- Assignment -
Each line of the listing below, from the very first to the one that contains "match positions l df with", is to be retyped exactly as it stands.

======== Listed records ========

(** [df[label] = values] for a series [values] with the index of [df]. No
    column of that label: one is added after the last column. One column, or
    several whose number differs from the number of values: every column of
    the label takes the values, row by row. Several columns, as many as there
    are values: pandas takes the values for one per column (the loop above),
    which raises unless the index labels are 0, 1, 2, ... in some order. *)
Definition setitem (df : DataFrame) (l : pystr) (values : list cell)
  : result DataFrame :=
  match positions l df with
  | [] => Ok {| columns := columns df ++ [l];
                rows := map (fun rv => (fst (fst rv), snd (fst rv) ++ [snd rv]))
                            (combine (rows df) values) |}
  | ps =>
      if Nat.ltb 1 (length ps) && Nat.eqb (length ps) (length values)
      then match iset_each (map fst (rows df)) values 0 ps (rows df) with
           | Ok rs => Ok {| columns := columns df; rows := rs |}
           | Raise e => Raise e
           end
      else Ok {| columns := columns df;
                 rows := map (fun rv => (fst (fst rv),
                                         assign l (snd rv) (columns df) (snd (fst rv))))
                             (combine (rows df) values) |}
  end.

(** [df.reset_index(drop=True)]: index labels 0, 1, 2, ... *)
Definition number_rows (rs : list (list cell)) : list (Z * list cell) :=
  combine (map Z.of_nat (seq 0 (length rs))) rs.
(** * fix_project.py: line-oriented patching of an Xcode project manifest

    A shallow embedding of [src/fix_project.py].  The script reads
    [iMessageWrapped.xcodeproj/project.pbxproj] as a list of lines, leaves it
    alone when the identifier of the first product dependency already occurs
    in it, and otherwise walks the lines twice: once to append build-file,
    frameworks-phase and target-dependency lines after marker lines, once to
    put a new [XCSwiftPackageProductDependency] section in front of the
    project section.  The result is written back to the same path.

    Text is modelled as [string]: the content of a file is the text Python
    reads from it in text mode, where every line end is a single line feed.
    The file system is a finite map from paths to contents, and a run is a
    function from the world before it to an exit status and the world after
    it, or to an uncaught exception. *)

From Stdlib Require Import ZArith Ascii.
From stdpp Require Import gmap strings list.


(** ** Text primitives *)

Definition TAB : string := String "009"%char EmptyString.
Definition LF : string := String "010"%char EmptyString.
Definition DQ : string := String "034"%char EmptyString.

(** [is_prefix p s]: [s] starts with [p] (Python's [s.startswith(p)]). *)
Fixpoint is_prefix (p s : string) : bool :=
  match p, s with
  | EmptyString, _ => true
  | String _ _, EmptyString => false
  | String a p', String b s' => Ascii.eqb a b && is_prefix p' s'
  end.

(** [contains needle hay]: Python's [needle in hay] on [str]. *)
Fixpoint contains (needle hay : string) : bool :=
  is_prefix needle hay ||
  match hay with
  | EmptyString => false
  | String _ rest => contains needle rest
  end.

(** Number of positions of [hay] at which [needle] starts. *)
Fixpoint occurrences (needle hay : string) : nat :=
  (if is_prefix needle hay then 1 else 0) +
  match hay with
  | EmptyString => 0
  | String _ rest => occurrences needle rest
  end.

(** [join ls]: the elements of [ls] one after the other, Python's [join]
    on the empty string and what [writelines] puts on disk. *)
Fixpoint join (ls : list string) : string :=
  match ls with
  | [] => EmptyString
  | l :: rest => l +:+ join rest
  end.

(** [readlines text]: the lines of [text], each with its line feed; a last
    line without one is kept as it is. *)
Fixpoint readlines (text : string) : list string :=
  match text with
  | EmptyString => []
  | String c rest =>
      if Ascii.eqb c "010"%char then LF :: readlines rest
      else match readlines rest with
           | [] => [String c EmptyString]
           | l :: ls => String c l :: ls
           end
  end.

(** Shape of a line: its last and first character, and the characters
    it holds. *)
Fixpoint ends_with (x : ascii) (s : string) : bool :=
  match s with
  | EmptyString => false
  | String c rest =>
      match rest with
      | EmptyString => Ascii.eqb c x
      | String _ _ => ends_with x rest
      end
  end.

Definition starts_with (x : ascii) (s : string) : bool :=
  match s with
  | EmptyString => false
  | String c _ => Ascii.eqb c x
  end.

Fixpoint mem_char (x : ascii) (s : string) : bool :=
  match s with
  | EmptyString => false
  | String c rest => Ascii.eqb c x || mem_char x rest
  end.

(** Every line but the last ends with a line feed. *)
Fixpoint terminated (lines : list string) : Prop :=
  match lines with
  | [] => True
  | l :: rest => (rest = [] ∨ ends_with "010" l = true) ∧ terminated rest
  end.

(** ** Constants of the script *)

Definition path : string := "iMessageWrapped.xcodeproj/project.pbxproj".

Definition frameworks_phase_id : string := "A1000020282A0001".
Definition native_target_id : string := "A1000040282A0001".

Definition mlx_pkg_id : string := "96B796092F00EDE300F7DF93".
Definition mlx_lm_pkg_id : string := "96B7960A2F00EFF500F7DF93".

Definition mlx_dep_id : string := "96B7960B2F00F00100F7DF93".
Definition mlx_llm_dep_id : string := "96B7960C2F00F00200F7DF93".
Definition mlx_common_dep_id : string := "96B7960F2F00F00500F7DF93".

Definition mlx_build_id : string := "96B7960D2F00F00300F7DF93".
Definition mlx_llm_build_id : string := "96B7960E2F00F00400F7DF93".
Definition mlx_common_build_id : string := "96B796102F00F00600F7DF93".

(** Marker sub-strings tested with [in]. *)
Definition build_file_marker : string := "/* Begin PBXBuildFile section */".
Definition frameworks_marker : string :=
  frameworks_phase_id +:+ " /* Frameworks */ = {".
Definition files_marker : string := "files = (".
Definition native_target_marker : string :=
  native_target_id +:+ " /* iMessageWrapped */ = {".
Definition product_type_marker : string := "productType = ".
Definition project_marker : string := "/* Begin PBXProject section */".
(** * Seat inventory of the railway management backend

    A shallow embedding of the booking path of
    [backend/app/services/__init__.py], [backend/app/api/bookings.py],
    [backend/app/api/payments.py], [backend/app/core/database.py] and
    [backend/app/repositories/booking.py], and the properties of the seat
    counter that the specification states about it; then of the functions
    around that path: the other endpoints of [api/bookings.py] and
    [api/payments.py], [delete_user] and [format_time_ago] of
    [api/admin.py], and the password validator of [schemas/__init__.py].

    Conventions.
    - Integers are [Z].  A [DECIMAL(10, 2)] column is the [Z] number of
      hundredths, so [base_fare * n] is exact, as it is on [Decimal] (whose
      28 digits no fare times the length of a list exceeds).
    - A [Date] column is the [Z] ordinal of the day, [date.toordinal()];
      [timedelta(days=k)] adds [k], within the range of [datetime.date].
    - A table is the list of its rows in primary-key order;
      [query(...).filter(p).first()] is [find p].
    - A SQLAlchemy session is a pair of databases: what is committed
      ([durable]) and the view of the open transaction ([working]). *)

From Stdlib Require Import ZArith List String Bool Lia DecimalString.
Import ListNotations.
Local Open Scope string_scope.
Local Open Scope list_scope.
Local Open Scope Z_scope.

Set Implicit Arguments.

(** ** Models ([app/models/__init__.py], [app/models/payment.py])

    Columns that none of the embedded operations reads or writes
    (names, timestamps, station ids, ...) are left out. *)

Inductive BookingStatus := confirmed | cancelled | completed.
Inductive Gender := male | female | other.
Inductive RefundStatus := PENDING | APPROVED | REJECTED.
Inductive PaymentStatus := pending | processing | payment_completed | failed | refunded.
Inductive PaymentMethod := CREDIT_CARD | DEBIT_CARD | WALLET | UPI.
(** Collaborators that all succeed; the filter keeps [indices] if [keep]. *)
Definition env (indices : slice.t Z) (keep : bool) : Env unit Cond :=
  {| clock := λ k, (5000 + Z.of_nat k)%Z;
     pkg_Start := λ n, Ok (repo.Entry.mk "" "" []);
     helm_RepoAdd := λ _ _, None;
     helm_RepoRemove := λ _, None;
     helm_RepoUpdate := λ _ _, None;
     ctrl_GetConfig := Ok (rest.Config.mk "https://10.0.0.1:6443" "/ca.crt" "token");
     helm_GetOCIRepoCharts := λ _ _ _, Ok (latest, all);
     utils_GetOCIEntryName := λ _, "nginx";
     v1alpha1_Match := λ _ _, (indices, keep);
     range_order := map_to_list;
     scheme_OwnerReference := λ r,
       Ok (metav1.OwnerReference.mk (v1alpha1.Repository.APIVersion r)
             (v1alpha1.Repository.Kind r) (v1alpha1.Repository.Name r)
             (v1alpha1.Repository.UID r));
     client_Create := λ _, None;
     getReadyCond := λ now, ("Ready", now);
     getSyncCond := λ now, ("Synced", now);
     ComponentRepositoryLabel := "kubebb.component.repository";
     DisplayNameAnnotationKey := "core.kubebb.k8s.com.cn/displayname" |}.

Definition with_RepoAdd (e : option error.t) (E : Env unit Cond) : Env unit Cond :=
  {| clock := clock E; pkg_Start := pkg_Start E;
     helm_RepoAdd := λ _ _, e;
     helm_RepoRemove := helm_RepoRemove E; helm_RepoUpdate := helm_RepoUpdate E;
     ctrl_GetConfig := ctrl_GetConfig E;
     helm_GetOCIRepoCharts := helm_GetOCIRepoCharts E;
     utils_GetOCIEntryName := utils_GetOCIEntryName E;
     v1alpha1_Match := v1alpha1_Match E; range_order := range_order E;
     scheme_OwnerReference := scheme_OwnerReference E;
     client_Create := client_Create E;
     getReadyCond := getReadyCond E; getSyncCond := getSyncCond E;
     ComponentRepositoryLabel := ComponentRepositoryLabel E;
     DisplayNameAnnotationKey := DisplayNameAnnotationKey E |}.

Definition with_RepoUpdate (e : option error.t) (E : Env unit Cond) : Env unit Cond :=
  {| clock := clock E; pkg_Start := pkg_Start E;
     helm_RepoAdd := helm_RepoAdd E;
     helm_RepoRemove := helm_RepoRemove E; helm_RepoUpdate := λ _ _, e;
     ctrl_GetConfig := ctrl_GetConfig E;
     helm_GetOCIRepoCharts := helm_GetOCIRepoCharts E;
     utils_GetOCIEntryName := utils_GetOCIEntryName E;
     v1alpha1_Match := v1alpha1_Match E; range_order := range_order E;
     scheme_OwnerReference := scheme_OwnerReference E;
     client_Create := client_Create E;
     getReadyCond := getReadyCond E; getSyncCond := getSyncCond E;
     ComponentRepositoryLabel := ComponentRepositoryLabel E;
     DisplayNameAnnotationKey := DisplayNameAnnotationKey E |}.

Definition with_Create (e : option error.t) (E : Env unit Cond) : Env unit Cond :=
  {| clock := clock E; pkg_Start := pkg_Start E;
     helm_RepoAdd := helm_RepoAdd E;
     helm_RepoRemove := helm_RepoRemove E; helm_RepoUpdate := helm_RepoUpdate E;
     ctrl_GetConfig := ctrl_GetConfig E;
     helm_GetOCIRepoCharts := helm_GetOCIRepoCharts E;
     utils_GetOCIEntryName := utils_GetOCIEntryName E;
     v1alpha1_Match := v1alpha1_Match E; range_order := range_order E;
     scheme_OwnerReference := scheme_OwnerReference E;
     client_Create := λ _, e;
     getReadyCond := getReadyCond E; getSyncCond := getSyncCond E;
     ComponentRepositoryLabel := ComponentRepositoryLabel E;
     DisplayNameAnnotationKey := DisplayNameAnnotationKey E |}.
Lemma playParts_inv parts st clock e :
  parts_physical clock parts ->
  tracks e clock st -> anchored clock st ->
  let '(st', acts) := playParts parts st in
  chain e (started acts)
  /\ tracks (chain_end e (started acts)) (parts_clock clock parts) st'
  /\ anchored (parts_clock clock parts) st'
  /\ nextStartTimeRef st <= nextStartTimeRef st'
  /\ clock <= parts_clock clock parts
  /\ stopped acts = []
  /\ Forall (fun n => clock <= node_clock n) (started acts).
Proof.
  revert st clock e. induction parts as [|p rest IH]; intros st clock e Hp Ht Ha;
    cbn [playParts parts_clock].
  { simpl. split; [exact I|]. split; [exact Ht|]. split; [exact Ha|].
    splits; auto; lia. }
  destruct p as [|now decoded]; simpl in Hp.
  - apply IH; auto.
  - destruct Hp as (Hnow & Hd & Hrest).
    pose proof (playPart_inv now decoded st clock e Hnow Hd Ht Ha) as H1.
    destruct (playPart now decoded st) as [st1 a1].
    destruct H1 as (C1 & T1 & A1 & M1 & S1 & K1).
    specialize (IH st1 now _ Hrest T1 A1).
    destruct (playParts rest st1) as [st2 a2].
    destruct IH as (C2 & T2 & A2 & M2 & L2 & S2 & K2).
    logs. rewrite chain_app, chain_end_app, S1, S2.
    splits; auto; try lia.
    apply Forall_app. split; auto.
    eapply Forall_impl; [|exact K2]. simpl. intros n Hn. lia.
Qed.
(** * Cog shell and Dinghy launcher: a shallow embedding

    Two C translation units are embedded here:
    - [core/cog-shell.c], the shell object that owns the engine's settings,
      context and view and keeps the table of URI scheme request handlers
      (module [CogShell]);
    - [dinghy.c], the launcher binary's handling of its local command line
      options (module [Dinghy]).

    GLib, GObject, GIO and WebKit are external libraries.  Their objects are
    represented by identities (a [positive] per instance, [option] for a
    nullable pointer), their observable calls by logs kept in the state, and
    the functions whose result depends on the process environment (program
    name, environment variables, file system, locale) by the fields of an
    environment record. *)

From Stdlib Require Import ZArith Ascii String.
From stdpp Require Import base option list strings gmap fin_maps.

(** * core/cog-shell.c *)
Module CogShell.

(** What the shell reads from the process: [g_get_prgname],
    [g_get_user_data_dir], [g_get_user_cache_dir], and [g_build_filename]
    applied to the path elements it was given before the terminating NULL. *)
Record Env := {
  g_get_prgname : option string;
  g_get_user_data_dir : string;
  g_get_user_cache_dir : string;
  g_build_filename : list string → string;
}.

(** A C variadic call [f (a, b, ..., NULL)] sees the arguments that come
    before the first NULL. *)
Fixpoint until_null (args : list (option string)) : list string :=
  match args with
  | Some a :: rest => a :: until_null rest
  | _ => []
  end.

(** A [WebKitWebView] instance: its identity and the settings and context it
    was built with. *)
Record WebKitWebView := {
  view_id : positive;
  view_settings : option positive;
  view_context : option positive;
}.

(** [typedef struct { CogRequestHandler *handler; gboolean registered; }
    RequestHandlerMapEntry] *)
Record RequestHandlerMapEntry := {
  handler : positive;
  registered : bool;
}.

(** [CogShellPrivate]; [config_file] and [device_scale_factor] play no part
    in the functions embedded below and are left out. *)
Record CogShellPrivate := {
  name : option string;
  web_settings : option positive;
  web_context : option positive;
  web_view : option WebKitWebView;
  request_handlers : option (gmap string RequestHandlerMapEntry);
}.

(** The shell together with the part of the engine it talks to. *)
Record World := {
  priv : CogShellPrivate;
  (** next free object identity *)
  next_object : positive;
  (** context ↦ (base-data-directory, base-cache-directory) of its website
      data manager *)
  website_data : gmap positive (string * string);
  (** calls of [webkit_web_context_register_uri_scheme (context, scheme, ..)],
      oldest first *)
  uri_scheme_calls : list (positive * string);
  (** properties notified with [g_object_notify_by_pspec], oldest first *)
  notifications : list string;
}.

Definition with_priv (w : World) (p : CogShellPrivate) : World :=
  {| priv := p; next_object := next_object w; website_data := website_data w;
     uri_scheme_calls := uri_scheme_calls w; notifications := notifications w |}.

Definition with_name (p : CogShellPrivate) (n : option string) : CogShellPrivate :=
  {| name := n; web_settings := web_settings p; web_context := web_context p;
     web_view := web_view p; request_handlers := request_handlers p |}.

Definition with_web_view (p : CogShellPrivate) (v : option WebKitWebView) : CogShellPrivate :=
  {| name := name p; web_settings := web_settings p; web_context := web_context p;
     web_view := v; request_handlers := request_handlers p |}.

Definition with_request_handlers (p : CogShellPrivate)
    (t : option (gmap string RequestHandlerMapEntry)) : CogShellPrivate :=
  {| name := name p; web_settings := web_settings p; web_context := web_context p;
     web_view := web_view p; request_handlers := t |}.

Definition with_uri_scheme_calls (w : World) (l : list (positive * string)) : World :=
  {| priv := priv w; next_object := next_object w; website_data := website_data w;
     uri_scheme_calls := l; notifications := notifications w |}.

(** ** Accessors *)

Definition cog_shell_get_web_context (w : World) : option positive := web_context (priv w).
Definition cog_shell_get_web_settings (w : World) : option positive := web_settings (priv w).
Definition cog_shell_get_web_view (w : World) : option WebKitWebView := web_view (priv w).
Definition cog_shell_get_name (w : World) : option string := name (priv w).

(** [webkit_web_view_get_settings] and [webkit_web_view_get_context]; on a
    NULL view their [g_return_val_if_fail] guard returns NULL. *)
Definition webkit_web_view_get_settings (v : option WebKitWebView) : option positive :=
  v ≫= view_settings.
Definition webkit_web_view_get_context (v : option WebKitWebView) : option positive :=
  v ≫= view_context.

========

- Task response -
(** [df[label] = values] for a series [values] with the index of [df]. No
    column of that label: one is added after the last column. One column, or
    several whose number differs from the number of values: every column of
    the label takes the values, row by row. Several columns, as many as there
    are values: pandas takes the values for one per column (the loop above),
    which raises unless the index labels are 0, 1, 2, ... in some order. *)
Definition setitem (df : DataFrame) (l : pystr) (values : list cell)
  : result DataFrame :=
  match positions l df with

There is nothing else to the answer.